Scientific classification
- Kingdom: Animalia
- Phylum: Chordata
- Class: Actinopterygii
- Order: Acanthuriformes
- Family: Sciaenidae
- Genus: Pareques
- Species: P. iwamotoi
- Binomial name: Pareques iwamotoi Miller & Woods, 1988
- Synonyms: Equetus iwamotoi (Miller & Woods, 1988) ;

= Blackbar drum =

- Authority: Miller & Woods, 1988
- Conservation status: LC

Species of fish

The blackbar drum (Pareques iwamotoi) is a species of marine ray-finned fish belonging to the genus Pareques in the family Sciaenidae, the drums and croakers. It is found in the western Atlantic Ocean.

==Taxonomy==
The blackbar drum was first formally described in 1988 by the American ichthyologists George C. Miller and Loren P. Woods with its type locality given as at a depth of 101 m at Oregon Station 698 south of Pensacola, Florida, in the United States. The genus Pareques is included in the subfamily Sciaeninae by some authors, but the 5th edition of Fishes of the World does not recognise subfamilies within Sciaenidae, which it places in the order Acanthuriformes.

==Etymology==
The blackbar drum's specific name honors Tomio Iwamoto of the California Academy of Sciences, who Miller and Woods described as a "good friend" and who participated in the expedition on which the type specimen was collected.

==Description==
The blackbar drum has a deep, rhomboid body with an arched dorsal profile. The head is low, with a moderately large eye and a snout protruding beyond the mouth, with a notched upper jaw which encloses the lower jaw. The villiform teeth are arranged in bands with those in the outer row of the lower jaw being enlarged and resembling canine teeth. There are no barbels on the chin but there are five pores and there are ten pores on the snout. The preoperculum has weak serrations. The long based dorsal fin has a deep notch separating the spiny and soft-rayed parts with between eight and ten spines before the notch and a single spine and between 37 and 41 soft rays behind it. The spiny part is tall with the sixth spine being the longest. The anal fin is supported by two spines, the second spine being quite thin, and seven soft rays. The scales of the body are ctenoid while those on the head are cycloid, and there are thick coverings of scales on the bases of the soft-rayed part of the dorsal and anal fins. This species has a maximum published total length of 20 cm. The overall color is gray with a wide black bar running from the dorsal fin to the pelvic fin and a thinner dark stripe running horizontally along the flank. The fins are dark. Juveniles are whiter in color with a slender black bar down the middle of the snout and another between the eyes with the same stripes on the body as the adults. As individuals grow larger the pattern of stripes on the body becomes less distinct.

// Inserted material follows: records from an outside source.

(** * rdiff-backup: the [backup] action plug-in

    A shallow embedding of [src/rdiffbackup/actions/backup.py]
    (class [BackupAction]: [check], [setup], [run],
    [_is_failed_initial_backup], [_fix_failed_initial_backup]) and the
    properties of its preflight validator, repository initializer and mirror
    dispatcher.

    The Python methods are written in a small state-and-exception monad over
    a world made of a file tree and a trace of observable events (log
    records, mutating file-system primitives, collaborator calls). *)

From Stdlib Require Import List String Ascii ZArith Bool Lia Permutation.
Import ListNotations.
Open Scope string_scope.
Open Scope list_scope.
Open Scope Z_scope.

(** ** File tree

    An [RPath] is a reference to a path; its [lstat], [isdir] and [listdir]
    are read from the tree each time they are called.  A node is either a
    directory with named entries or anything that is not a directory. *)

#[warnings="-register-all"]
Inductive node : Type :=
| File : node
| Dir : list (string * node) -> node.

Abbreviation path := (list string).

Abbreviation entries := (list (string * node)).

Fixpoint assoc (c : string) (kids : entries) : option node :=
  match kids with
  | [] => None
  | (c', k) :: rest => if String.eqb c c' then Some k else assoc c rest
  end.

Fixpoint set_kid (c : string) (k' : node) (kids : entries) : entries :=
  match kids with
  | [] => []
  | (c', k) :: rest =>
      if String.eqb c c' then (c', k') :: rest
      else (c', k) :: set_kid c k' rest
  end.

Fixpoint remove_kid (c : string) (kids : entries) : entries :=
  match kids with
  | [] => []
  | (c', k) :: rest =>
      if String.eqb c c' then rest else (c', k) :: remove_kid c rest
  end.

Definition names (kids : entries) : list string := map fst kids.

Definition is_dir_node (n : node) : bool :=
  match n with Dir _ => true | File => false end.

Fixpoint lookup_node (n : node) (p : path) : option node :=
  match p with
  | [] => Some n
  | c :: p' =>
      match n with
      | File => None
      | Dir kids =>
          match assoc c kids with
          | Some k => lookup_node k p'
          | None => None
          end
      end
  end.

(** [update_node p f n] rewrites the subtree found at [p] with [f]; [None]
    when [p] does not lead to a node or [f] refuses. *)
Fixpoint update_node (p : path) (f : node -> option node) (n : node)
  : option node :=
  match p with
  | [] => f n
  | c :: p' =>
      match n with
      | File => None
      | Dir kids =>
          match assoc c kids with
          | None => None
          | Some k =>
              match update_node p' f k with
              | None => None
              | Some k' => Some (Dir (set_kid c k' kids))
              end
          end
      end
  end.

Fixpoint split_last (p : path) : option (path * string) :=
  match p with
  | [] => None
  | [c] => Some ([], c)
  | c :: p' =>
      match split_last p' with
      | Some (d, l) => Some (c :: d, l)
      | None => None
      end
  end.

(** Does the subtree hold anything that is not a directory? *)
Fixpoint contains_files (n : node) : bool :=
  match n with
  | File => true
  | Dir kids => existsb (fun kv => let '(_, k) := kv in contains_files k) kids
  end.

(** ** Observable events *)

Inductive exn : Type :=
| OSError
| RPathException
| SecurityViolation
| TypeError
| KeyError.

(** The levels of [self.log] that the action names. *)
Inductive severity : Type := ERROR | WARNING | DEFAULT | INFO.

(** The mutating primitives of an [RPath]. *)
Inductive fsop : Type :=
| op_delete (rp : path)
| op_mkdir (rp : path)
| op_makedirs (rp : path)
| op_chmod (rp : path) (mode : Z)
| op_delete_dir_no_files (rp : path).

(** The collaborators that the action invokes and does not implement. *)
Inductive call : Type :=
| checkdest_if_necessary (rp : path)
| Time_setprevtime (t : option Z)
| backup_touch_curmirror_local (rp_in rp_out : path)
| Mirror_and_increment (rp_in rp_out inc : path)
| backup_remove_curmirror_local
| Mirror (rp_in rp_out : path)
| backup_close_statistics (t : Z)
| UpdateGlobal_rbdir (rp : path)
| BackupInitConnections
| backup_set_globals (rp_in : path) (force : bool)
| quoted_rpaths (rp : path)
| init_user_group_mapping
| final_init (rp : path)
| set_select (rp : path)
| warn_if_infinite_recursion (rp_in rp_out : path).

(** A log record keeps the message template of the source, the paths it is
    formatted with and the level it was given, if any. *)
Inductive event : Type :=
| Log (msg : string) (args : list path) (lvl : option severity)
| FsOp (o : fsop)
| Call (c : call).

Record world : Type := mkWorld { fs : node; trace : list event }.

(** ** The monad: state passing over [world], with exceptions *)

Inductive outcome (A : Type) : Type :=
| Ok (a : A)
| Raise (e : exn).
Arguments Ok {A} a.
Arguments Raise {A} e.

Definition M (A : Type) : Type := world -> outcome A * world.

Definition ret {A} (a : A) : M A := fun w => (Ok a, w).

Definition bind {A B} (c : M A) (k : A -> M B) : M B :=
  fun w =>
    match c w with
    | (Ok a, w') => k a w'
    | (Raise e, w') => (Raise e, w')
    end.

Definition raise {A} (e : exn) : M A := fun w => (Raise e, w).

(** [try: c except ...: h]; the handler answers [None] for the exceptions
    that no [except] clause names. *)
Definition try_except {A} (c : M A) (h : exn -> option (M A)) : M A :=
  fun w =>
    match c w with
    | (Ok a, w') => (Ok a, w')
    | (Raise e, w') =>
        match h e with
        | Some k => k w'
        | None => (Raise e, w')
        end
    end.

Notation "x <- c1 ;; c2" := (bind c1 (fun x => c2))
  (at level 61, c1 at next level, right associativity).
Notation "c1 ;; c2" := (bind c1 (fun _ => c2))
  (at level 61, right associativity).

Definition emit (e : event) : M unit :=
  fun w => (Ok tt, mkWorld (fs w) (trace w ++ [e])).

Definition log (msg : string) (args : list path) (lvl : option severity)
  : M unit := emit (Log msg args lvl).

(** Python [a and b] on conditions that read the world. *)
Definition and_then (a b : M bool) : M bool :=
  x <- a ;; if x then b else ret false.

Definition not_ (a : M bool) : M bool := x <- a ;; ret (negb x).

Fixpoint for_each {A} (l : list A) (body : A -> M unit) : M unit :=
  match l with
  | [] => ret tt
  | x :: rest => body x ;; for_each rest body
  end.

(** ** RPath primitives

    [lstat] tells whether the path leads to a node and [isdir] whether that
    node is a directory; a symbolic link is a node that is not a
    directory. *)

Definition lstat (rp : path) : M bool :=
  fun w =>
    (Ok (match lookup_node (fs w) rp with Some _ => true | None => false end),
     w).

Definition isdir (rp : path) : M bool :=
  fun w =>
    (Ok (match lookup_node (fs w) rp with
         | Some (Dir _) => true
         | _ => false
         end), w).

Definition listdir (rp : path) : M (list string) :=
  fun w =>
    match lookup_node (fs w) rp with
    | Some (Dir kids) => (Ok (names kids), w)
    | _ => (Raise OSError, w)
    end.

Definition append_path (rp : path) (name : string) : path := rp ++ [name].

(** Modelled from the spec: the [RPath] class is not part of this file; a
    Location can be deleted recursively, created at a single level (the
    parent must exist) or with its full path. *)
Definition fs_delete (rp : path) (n : node) : option node :=
  match split_last rp with
  | None => None
  | Some (d, c) =>
      update_node d
        (fun m =>
           match m with
           | File => None
           | Dir kids =>
               match assoc c kids with
               | Some _ => Some (Dir (remove_kid c kids))
               | None => None
               end
           end) n
  end.

Definition fs_mkdir (rp : path) (n : node) : option node :=
  match split_last rp with
  | None => None
  | Some (d, c) =>
      update_node d
        (fun m =>
           match m with
           | File => None
           | Dir kids =>
               match assoc c kids with
               | Some _ => None
               | None => Some (Dir (kids ++ [(c, Dir [])]))
               end
           end) n
  end.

==Distribution and habitat==
The blackbar drum is found in the western Atlantic Ocean from North Carolina south into the Gulf of Mexico, although it is absent from Cuba, and along the Caribbean coast of Central and northern South America from southern Nicaragua to the Orinoco Delta in Venezuela. It is found at depths between 37 and 184 m, although young fish may be found in much shallower waters. In the Gulf of Mexico, the habitat of this fish is shallow, coastal waters over sandy, muddy or rocky substrates.